At the edge of traditional phylogenetics: recovering the phylogeny of Orthorrhapha (Diptera) using an extremely large matrix

Monday, March 4, 2013
Heidelberg Ballroom (Hilton Baton Rouge)
Keith M. Bayless , Entomology, North Carolina State University, Raleigh, NC
Michelle D. Trautwein , Nature Research Center, North Carolina Museum of Natural Sciences, Raleigh, NC
Brian M. Wiegmann , Entomology, North Carolina State University, Raleigh, NC
The true flies include many of the most medically and agriculturally important insects. Our understanding of their evolutionary relationships has recently grown by leaps and bounds due to rigorous analyses using nucleotide data. A particularly surprising result of Diptera molecular phylogenetics is the resolution of Orthorrhapha (i.e. Platygenya) as a natural group. This group of flies, which includes many parasitic and predatory species such as robber flies, deer flies, horse flies, and bee flies, was long considered a progression of relationship leading to higher flies such as house flies and fruit flies. Here I construct the largest dataset ever focused on fly phylogenetics to investigate whether this group is corroborated with rigorous analyses on a densely sampled data set.

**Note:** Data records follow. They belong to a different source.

(** * Access control and audit engine of the role-based user management backend

    A shallow embedding of the permission resolver, the authorization gates,
    the override store and the audit log read path of [backend/app], with the
    properties the specification states about them.

    The relational store is a record of three tables.  Rows are records with
    the columns of the SQLAlchemy models; a query is a function on the table.
    Python [int] columns are [Z]; a [limit] or [skip] query parameter is a
    natural number (a negative LIMIT or OFFSET is refused by the database and
    is not part of this model). *)

From Stdlib Require Import ZArith.
From stdpp Require Import gmap strings list fin_maps sorting pretty.

Local Open Scope string_scope.
Local Open Scope Z_scope.

(** ** Enumerations: [app/models/user.py], [app/models/user_page_access.py] *)

(** [class UserRole(str, enum.Enum)] *)
Inductive UserRole := ADMIN | MANAGER | AGENT | VIEWER.

(** [class PageName(str, enum.Enum)] *)
Inductive PageName :=
  DASHBOARD | INTERVIEWS | CANDIDATES | CALLS | SETTINGS | USER_MANAGEMENT.

(** The [.value] of a member; the enums are [str] enums, so a member also
    compares equal to this string. *)
Definition UserRole_value (r : UserRole) : string :=
  match r with
  | ADMIN => "admin"
  | MANAGER => "manager"
  | AGENT => "agent"
  | VIEWER => "viewer"
  end.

Included are data from over one thousand species of flies. Sampling of Orthorrhapha is nearly complete to the subfamily level. Sixteen genes are included, and sampling for 28s, Cytochrome oxidase I are almost complete. A robustly supported phylogeny of lower flies is presented, along with sensitivity analyses addressing different support in various alignment regimes and analytical methods.